Os agricultores brasileiros estão, a cada ano, produzindo alimentos em maior quantidade e qualidade e o incremento de produtividade foi muito superior ao aumento da área plantada. Embora geneticamente as sementes atuais apresentem maior potencial de produtividade do que os alcançados no momento, as grandes culturas mostram dificuldade em continuar aumentando a produtividade na mesma velocidade devido aos fatores externos não controlados pelo agricultor.
Para que tenhamos maior disponibilidade e segurança alimentar nas próximas décadas será fundamental focarmos também na eficiência “fora da porteira”, bem como fomentar o uso de tecnologia pelos pequenos e médios produtores, que ainda produzem muito pouco por unidade de área por falta de acesso a tecnologia e financiamento. Este cenário os torna ainda menos competitivos gerando novamente um problema social. Hoje fica claro que a pequena propriedade só será sustentável se tiver alta produtividade e qualidade diferenciada, o que também é um paradigma aos que imaginavam que o pequeno produtor deveria se manter alienado da realidade e da tecnologia para produzir de forma “romântica”, como se fazia há 50 anos. Aqui o conhecimento técnico e financeiro do cooperativismo é a forma mais viável e pragmática de acelerar este processo.
Outro ponto relevante para reflexão é um estudo do NOAA - National Oceanic and Atmospheric Administration - United States Department of Commerce, que observa o aumento da frequência de adversidades climáticas, como o El Niño. Isso requer ainda maior investimento em pesquisa e inovação para não diminuir a produtividade agrícola e torna o cenário mais desafiador do que temos hoje em dia. Isto significa que precisaremos de uma agricultura e agricultores mais resilientes para enfrentar os problemas climáticos cada vez frequentes. O seguro agrícola, por exemplo, torna-se uma ferramenta indispensável para a estabilidade econômica do produtor e para uma oferta menos oscilante de alimentos e seus preços.

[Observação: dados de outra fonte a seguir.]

(* ===== verification/TaskModels.v ===== *)
(** * Data of the task system

    The records behind [core/schemas.py] (TaskEntry), [core/taskboard/models.py]
    (TaskBoard metadata) and the SQLite schemas of [core/taskboard/tasks.py]
    and [core/taskboard/store.py], and the state a task operation runs in: the
    database, the thread-local connection of [TaskStore], the execution
    identity of the process, and the readings of the clock and of [uuid4]. *)

From stdpp Require Import prelude strings list.
From Stdlib Require Import QArith.
From S2P Require Import Prelude PyValue Sql.

(* ------------------------------------------------------------------ *)
(** ** Task entries *)

Inductive task_source := SrcHuman | SrcAnima.

#[global] Instance task_source_eq_dec : EqDecision task_source.
Proof. solve_decision. Defined.

Record TaskEntry := mk_entry {
  task_id : string;
  ts : string;
  source : task_source;
  original_instruction : string;
  assignee : string;
  status : string;
  summary : string;
  relay_chain : list string;
  updated_at : string;
  meta : dict
}.

Definition set_task_id (v : string) (e : TaskEntry) : TaskEntry :=
  mk_entry v (ts e) (source e) (original_instruction e) (assignee e) (status e)
    (summary e) (relay_chain e) (updated_at e) (meta e).
Definition set_status (v : string) (e : TaskEntry) : TaskEntry :=
  mk_entry (task_id e) (ts e) (source e) (original_instruction e) (assignee e) v
    (summary e) (relay_chain e) (updated_at e) (meta e).
Definition set_summary (v : string) (e : TaskEntry) : TaskEntry :=
  mk_entry (task_id e) (ts e) (source e) (original_instruction e) (assignee e) (status e)
    v (relay_chain e) (updated_at e) (meta e).
Definition set_updated_at (v : string) (e : TaskEntry) : TaskEntry :=
  mk_entry (task_id e) (ts e) (source e) (original_instruction e) (assignee e) (status e)
    (summary e) (relay_chain e) v (meta e).
Definition set_meta (v : dict) (e : TaskEntry) : TaskEntry :=
  mk_entry (task_id e) (ts e) (source e) (original_instruction e) (assignee e) (status e)
    (summary e) (relay_chain e) (updated_at e) v.

(** The events [TaskStore.apply] merges: a full entry, or a partial update
    (the dictionaries the queue manager builds, [_event="update"]). *)
Inductive task_event :=
| EvEntry (e : TaskEntry)
| EvUpdate (id : string) (new_status new_summary new_updated_at : option string)
    (meta_patch : option dict).

Definition event_task_id (ev : task_event) : string :=
  match ev with EvEntry e => task_id e | EvUpdate id _ _ _ _ => id end.

(* ------------------------------------------------------------------ *)
(** ** The task tables *)

(** [tasks].  [row_current] is the fencing token of the running attempt; the
    column holds NULL or a [uuid4().hex], so its truth test is [is_Some]. *)
Record task_row := mk_task {
  row_anima : string;
  row_task_id : string;
  row_entry : TaskEntry;
  row_input : option dict;
  row_ready : bool;
  row_current : option string;
  row_archived : bool
}.
Definition task_key (r : task_row) : string * string := (row_anima r, row_task_id r).

Definition set_row_entry (v : TaskEntry) (r : task_row) : task_row :=
  mk_task (row_anima r) (row_task_id r) v (row_input r) (row_ready r) (row_current r)
    (row_archived r).
Definition set_row_input (v : option dict) (r : task_row) : task_row :=
  mk_task (row_anima r) (row_task_id r) (row_entry r) v (row_ready r) (row_current r)
    (row_archived r).
Definition set_row_ready (v : bool) (r : task_row) : task_row :=
  mk_task (row_anima r) (row_task_id r) (row_entry r) (row_input r) v (row_current r)
    (row_archived r).
Definition set_row_current (v : option string) (r : task_row) : task_row :=
  mk_task (row_anima r) (row_task_id r) (row_entry r) (row_input r) (row_ready r) v
    (row_archived r).
Definition set_row_archived (v : bool) (r : task_row) : task_row :=
  mk_task (row_anima r) (row_task_id r) (row_entry r) (row_input r) (row_ready r)
    (row_current r) v.

(** [task_attempts]. *)
Record attempt_row := mk_attempt {
  att_token : string;
  att_anima : string;
  att_task_id : string;
  att_number : nat;
  att_identity : dict;
  att_started_at : string;
  att_ended_at : option string;
  att_stop_kind : option string;
  att_result_ref : option string
}.
Definition attempt_task (a : attempt_row) : string * string := (att_anima a, att_task_id a).
Definition attempt_live (a : attempt_row) : bool :=
  match att_ended_at a with None => true | Some _ => false end.

Definition end_attempt (at_ : string) (stop_kind result_ref : string) (a : attempt_row) :
    attempt_row :=
  mk_attempt (att_token a) (att_anima a) (att_task_id a) (att_number a) (att_identity a)
    (att_started_at a) (Some at_) (Some stop_kind) (Some result_ref).
Definition set_att_identity (v : dict) (a : attempt_row) : attempt_row :=
  mk_attempt (att_token a) (att_anima a) (att_task_id a) (att_number a) v
    (att_started_at a) (att_ended_at a) (att_stop_kind a) (att_result_ref a).

(** [task_aliases]: [viewer] tracks task [task_id] of [anima] as [alias]. *)
Record alias_row := mk_alias {
  al_viewer : string;
  al_alias : string;
  al_anima : string;
  al_task_id : string
}.
Definition alias_key (r : alias_row) : string * string := (al_viewer r, al_alias r).

(** [task_imports]. *)
Record import_row := mk_import {
  imp_anima : string;
  imp_at : string;
  imp_source_path : string;
  imp_report : dict
}.

(** [task_wakeups]. *)
Record wakeup_row := mk_wakeup {
  wk_anima : string;
  wk_task_id : string;
  wk_token : string;
  wk_reason : string;
  wk_created_at : string;
  wk_acknowledged_at : option string
}.
Definition wakeup_key (r : wakeup_row) : string * string * string :=
  (wk_anima r, wk_task_id r, wk_token r).
Definition acknowledge (at_ : string) (r : wakeup_row) : wakeup_row :=
  mk_wakeup (wk_anima r) (wk_task_id r) (wk_token r) (wk_reason r) (wk_created_at r) (Some at_).

(** [task_claim_control]. *)
Record claim_control := mk_control { cc_anima : string; cc_paused : bool }.

Record db := mk_db {
  tasks : list task_row;
  task_attempts : list attempt_row;
  task_aliases : list alias_row;
  task_imports : list import_row;
  task_wakeups : list wakeup_row;
  task_claim_control : list claim_control
}.

Definition empty_db : db := mk_db [] [] [] [] [] [].

Definition set_tasks (v : list task_row) (d : db) : db :=
  mk_db v (task_attempts d) (task_aliases d) (task_imports d) (task_wakeups d)
    (task_claim_control d).
Definition set_attempts (v : list attempt_row) (d : db) : db :=
  mk_db (tasks d) v (task_aliases d) (task_imports d) (task_wakeups d)
    (task_claim_control d).
Definition set_aliases (v : list alias_row) (d : db) : db :=
  mk_db (tasks d) (task_attempts d) v (task_imports d) (task_wakeups d)
    (task_claim_control d).
Definition set_imports (v : list import_row) (d : db) : db :=
  mk_db (tasks d) (task_attempts d) (task_aliases d) v (task_wakeups d)
    (task_claim_control d).
Definition set_wakeups (v : list wakeup_row) (d : db) : db :=
  mk_db (tasks d) (task_attempts d) (task_aliases d) (task_imports d) v
    (task_claim_control d).
Definition set_control (v : list claim_control) (d : db) : db :=
  mk_db (tasks d) (task_attempts d) (task_aliases d) (task_imports d) (task_wakeups d) v.

(* ------------------------------------------------------------------ *)
(** ** TaskBoard metadata *)

Inductive AttentionVisibility := ACTIVE | SNOOZED | EXPIRED | ARCHIVED | TOMBSTONED.
Inductive BoardColumn := TODO | RUNNING | BLOCKED | WAITING | REVIEW | DONE | SUPPRESSED.

#[global] Instance visibility_eq_dec : EqDecision AttentionVisibility.
Proof. solve_decision. Defined.
#[global] Instance column_eq_dec : EqDecision BoardColumn.
Proof. solve_decision. Defined.

Definition visibility_value (v : AttentionVisibility) : string :=
  match v with
  | ACTIVE => "active" | SNOOZED => "snoozed" | EXPIRED => "expired"
  | ARCHIVED => "archived" | TOMBSTONED => "tombstoned"
  end.

Record TaskBoardMetadata := mk_metadata {
  md_anima_name : string;
  md_task_id : string;
  md_visibility : AttentionVisibility;
  md_column : option BoardColumn;
  md_position : option Q;
  md_expires_at : option string;
  md_snoozed_until : option string;
  md_last_notified_at : option string;
  md_notification_key : option string;
  md_surface_count : nat;
  md_source_ref : option string;
  md_replaced_by : option string;
  md_tombstone_reason : option string;
  md_updated_at : string;
  md_updated_by : string
}.
Definition metadata_key (m : TaskBoardMetadata) : string * string :=
  (md_anima_name m, md_task_id m).

(** [taskboard_events]. *)
Record board_event := mk_board_event {
  be_id : nat;
  be_ts : string;
  be_actor : string;
  be_event_type : string;
  be_anima_name : string;
  be_task_id : string;
  be_payload : dict
}.

Record board := mk_board {
  taskboard_metadata : list TaskBoardMetadata;
  taskboard_events : list board_event;
  (** the AUTOINCREMENT sequence of [taskboard_events.id] *)
  events_seq : nat
}.

Definition empty_board : board := mk_board [] [] 0.

(* ------------------------------------------------------------------ *)
(** ** The state of a task operation *)

(** The execution identity of a process working on an attempt. *)
Record attempt_identity := mk_identity {
  id_anima : string;
  id_task_id : string;
  id_token : string
}.

(** The environment variable ANIMAWORKS_TASK_IDENTITY. *)
Inductive env_identity :=
| EnvUnset                  (** unset or empty *)
| EnvMalformed              (** not JSON *)
| EnvJson (j : json).

Inductive conn_mode := ReadOnly | ReadWrite.

(** The callbacks [TaskStore.after_commit] collects: the TaskBoard projections
    [TaskQueueManager] registers for a status change. *)
Inductive callback :=
| SyncArchived (anima task_id : string)
| SyncReactivated (anima task_id : string).

(** [w_conn], [w_after] are the thread-local fields of [TaskStore];
    [w_clock] and [w_uuid] count the readings of the clock and of [uuid4]. *)
Record world := mk_world {
  w_db : db;
  w_board : board;
  w_conn : option conn_mode;
  w_after : list callback;
  w_clock : nat;
  w_uuid : nat;
  w_ctx_identity : option attempt_identity;
  w_env_identity : env_identity
}.

Definition set_db (v : db) (w : world) : world :=
  mk_world v (w_board w) (w_conn w) (w_after w) (w_clock w) (w_uuid w)
    (w_ctx_identity w) (w_env_identity w).
Definition set_board (v : board) (w : world) : world :=
  mk_world (w_db w) v (w_conn w) (w_after w) (w_clock w) (w_uuid w)
    (w_ctx_identity w) (w_env_identity w).
Definition set_conn (v : option conn_mode) (w : world) : world :=
  mk_world (w_db w) (w_board w) v (w_after w) (w_clock w) (w_uuid w)
    (w_ctx_identity w) (w_env_identity w).
Definition set_after (v : list callback) (w : world) : world :=
  mk_world (w_db w) (w_board w) (w_conn w) v (w_clock w) (w_uuid w)
    (w_ctx_identity w) (w_env_identity w).

(** The outside world: successive readings of [now_iso()] and of
    [uuid.uuid4().hex], and Python's text of the compound JSON values. *)
Class Oracle := {
  now_at : nat → string;
  uuid_at : nat → string;
  py_repr : json → string
}.

Section oracle.
Context `{Oracle}.

(** [str(v)]. *)
Definition str_json (j : json) : string :=
match py_str j with Some s => s | None => py_repr j end.

Definition now_iso : M world string := λ w,
(Ok (now_at (w_clock w)),
 mk_world (w_db w) (w_board w) (w_conn w) (w_after w) (S (w_clock w)) (w_uuid w)
   (w_ctx_identity w) (w_env_identity w)).

Definition uuid4 : M world string := λ w,
(Ok (uuid_at (w_uuid w)),
 mk_world (w_db w) (w_board w) (w_conn w) (w_after w) (w_clock w) (S (w_uuid w))
   (w_ctx_identity w) (w_env_identity w)).
End oracle.

(** [db.execute(UPDATE/INSERT ...)]. *)
Definition exec (f : db → db) : M world unit := modify (λ w, set_db (f (w_db w)) w).
(** [db.execute(SELECT ...)]. *)
Definition query {A} (f : db → A) : M world A := gets (λ w, f (w_db w)).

Com todo este cenário, o Brasil passa a ter um papel estratégico ainda maior já que as terras verdes e amarelas serão responsáveis por 40% dos 20% adicionais de alimento que o mundo deverá produzir, segundo a FAO, até 2050.
Porém, isto desperta outro paradigma pouco abordado na segurança alimentar dos brasileiros que é que o fato do agricultor depender quase que totalmente de insumos importados, pois não houve nenhuma preocupação em atrair ou estimular nossa indústria a investir na produção de insumos agrícolas localmente e sim um estímulo à importação e investimentos fora do País, o que contribui para a nossa dependência e insegurança alimentar.
O ponto positivo de todas estas questões e paradigmas é que no caso do Brasil, todos os temas abordados acima têm soluções e dependem quase que exclusivamente das decisões dos próprios brasileiros para solucioná-los. Basta um plano de 10 anos feito de forma técnica e pragmática com foco e competência na sua implementação. Quando a eleição se aproxima é um ótimo momento para se cobrar dos que prometeram, garantindo assim que estes temas estejam na prioridade do novo governo.